Rhamnose biosynthesis: alternative antibacterial targets

Projections indicate that by 2050 drug resistant bacteria will kill more people than will cancer. Methicillin-resistant Staphylococcus aureus (MRSA) is one of many emerging new bacterial infections arising from drug resistance. The viability of Caesarean sections, chemotherapy and transplant surgery depends on antibiotics being able to treat infections. There is a limited choice of drugs available to manage infections from drug resistant bacteria. There is a strong need to develop new antibacterial drugs, yet pharmaceutical companies are exiting the infectious diseases discovery arena. The goal of this research project is to rationally design novel chemical entities (NCEs) for bacterial infections.
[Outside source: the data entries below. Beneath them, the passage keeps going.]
(** X9. A grey colour keeps its level: when red, green and blue are all
    [v], a byte, [rgb_to_brightness] is [v], whatever the alpha byte; the
    three weights sum to 256. *)
Theorem rgb_to_brightness_grey v a fm on off bm :
  0 <= v <= 255 ->
  rgb_to_brightness (LightState (replace_alpha a (grey v)) fm on off bm) = v.
Proof.
  intros Hv. rewrite rgb_to_brightness_luma. simpl.
  rewrite !replace_alpha_channel by lia.
  rewrite !grey_channel by (done || auto).
  unfold luma. change (2 ^ 8) with 256.
  Z.to_euclidean_division_equations. lia.
Qed.

Lemma rgb_to_brightness_grey_witness :
  rgb_to_brightness
    (LightState (replace_alpha 0xFF (grey 128)) LIGHT_FLASH_NONE 0 0 0) = 128.
Proof.
  apply (rgb_to_brightness_grey 128 0xFF LIGHT_FLASH_NONE 0 0 0). lia.
Defined.

(** X10. [rgb_to_brightness] is monotone: raising any of the three
    channels never lowers the brightness. *)
Theorem rgb_to_brightness_monotone s1 s2 :
  channel (color s1) 16 <= channel (color s2) 16 ->
  channel (color s1) 8 <= channel (color s2) 8 ->
  channel (color s1) 0 <= channel (color s2) 0 ->
  rgb_to_brightness s1 <= rgb_to_brightness s2.
Proof.
  intros Hr Hg Hb. rewrite !rgb_to_brightness_luma. unfold luma.
  apply Z.div_le_mono; lia.
Qed.

Lemma rgb_to_brightness_monotone_witness :
  rgb_to_brightness (LightState 0x00102030 0 0 0 0)
  <= rgb_to_brightness (LightState 0x00112233 0 0 0 0).
Proof.
  apply (rgb_to_brightness_monotone (LightState 0x00102030 0 0 0 0)
           (LightState 0x00112233 0 0 0 0)); by vm_compute.
Defined.

(** X11. The backlight is switched fully off, brightness 0, exactly by
    the colours whose weighted sum is below 256; so a lit colour can still
    give brightness 0 (blue up to 8 alone, or red up to 3 alone), while any
    green of 2 or more, red of 4 or more or blue of 9 or more gives a
    brightness of at least 1. *)
Theorem rgb_to_brightness_zero s :
  (rgb_to_brightness s = 0
   <-> 77 * channel (color s) 16 + 150 * channel (color s) 8
       + 29 * channel (color s) 0 < 256)
  /\ (4 <= channel (color s) 16 \/ 2 <= channel (color s) 8
      \/ 9 <= channel (color s) 0 -> 1 <= rgb_to_brightness s).
Proof.
  rewrite rgb_to_brightness_luma. unfold luma. change (2 ^ 8) with 256.
  pose proof (channel_bounds (color s) 16).
  pose proof (channel_bounds (color s) 8).
  pose proof (channel_bounds (color s) 0).
  split; [split |]; intros; Z.to_euclidean_division_equations; lia.
Qed.

Lemma rgb_to_brightness_zero_witness :
  1 <= rgb_to_brightness (LightState 0x00000200 0 0 0 0)
  /\ rgb_to_brightness (LightState 0x00000008 0 0 0 0) = 0.
Proof.
  split.
  - apply (rgb_to_brightness_zero (LightState 0x00000200 0 0 0 0)).
    right. left. by vm_compute.
  - apply (rgb_to_brightness_zero (LightState 0x00000008 0 0 0 0)).
    by vm_compute.
Defined.

(** ** The life cycle of a device *)

Lemma open_lights_known TAG u m name f w :
  (name, f) ∈ light_table ->
  open_lights TAG u m name w = open_lights_bind TAG u m f w.
Proof.
  intros Hf. unfold light_table in Hf.
  repeat (apply elem_of_cons in Hf as [[= -> ->] | Hf]; [reflexivity |]).
  by apply elem_of_nil in Hf.
Qed.

(** X12. Opening a known light and closing the handle it gave succeeds
    twice over and leaves the heap, the trace and [errno] as they were:
    nothing is leaked and no control file is written. *)
Theorem open_then_close_restores TAG u m name f w :
  (name, f) ∈ light_table ->
  exists p w1 w2,
    open_lights TAG u m name w = ((0, Some p), w1)
    /\ close_lights (Some p) w1 = Some (0, w2)
    /\ heap w2 = heap w /\ log w2 = log w /\ errno w2 = errno w.
Proof.
  intros Hf. rewrite (open_lights_known _ _ _ _ _ _ Hf), open_lights_bind_run.
  do 3 eexists. split; [reflexivity |].
  unfold close_lights, free. simpl. rewrite lookup_insert_eq.
  split; [reflexivity |]. simpl. split; [| done].
  apply delete_insert_id, not_elem_of_dom, is_fresh.
Qed.

Lemma open_then_close_restores_witness :
  exists p w1 w2,
    open_lights 0 zeroed_device None "attention" initial_world
    = ((0, Some p), w1)
    /\ close_lights (Some p) w1 = Some (0, w2)
    /\ heap w2 = heap initial_world /\ log w2 = log initial_world
    /\ errno w2 = errno initial_world.
Proof.
  apply (open_then_close_restores 0 zeroed_device None "attention"
           fn_set_light_attention initial_world).
  compute_done.
Defined.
These NCEs are designed to target a specific biosynthetic pathway found in Gram-positive, Gram-negative and mycobacteria, thereby making it an attractive target for the development of a broad-spectrum anti-infective. This pathway is not targeted currently, nor is the pathway present in mammalian cells, providing selectivity and limiting off-target effects. Our inhibitors are designed using knowledge of the enzyme mechanism and structure of the enzyme active site. The NCEs we have prepared are designed to covalently bind specific conserved active site residues. We have developed NMR methods to demonstrate binding and coupled spectrophotometric kinetic assays for enzymological analysis. With these NCEs, we will evaluate them against homologous gene products from Mycobacterium tuberculosis and the ESKAPE pathogens (Enterococcus faecium, Staphylococcus aureus, Klebsiella pneumoniae, Acinetobacter baumannii, Pseudomonas aeruginosa, and Enterobacter spp), a panel of highly virulent pathogenic bacteria able to evade commonly used antibiotics due to their increasing multi-drug resistance. Local, national and international collaborators have been identified to facilitate development of the most promising candidate molecules synthesized against the specific ESKAPE pathogens.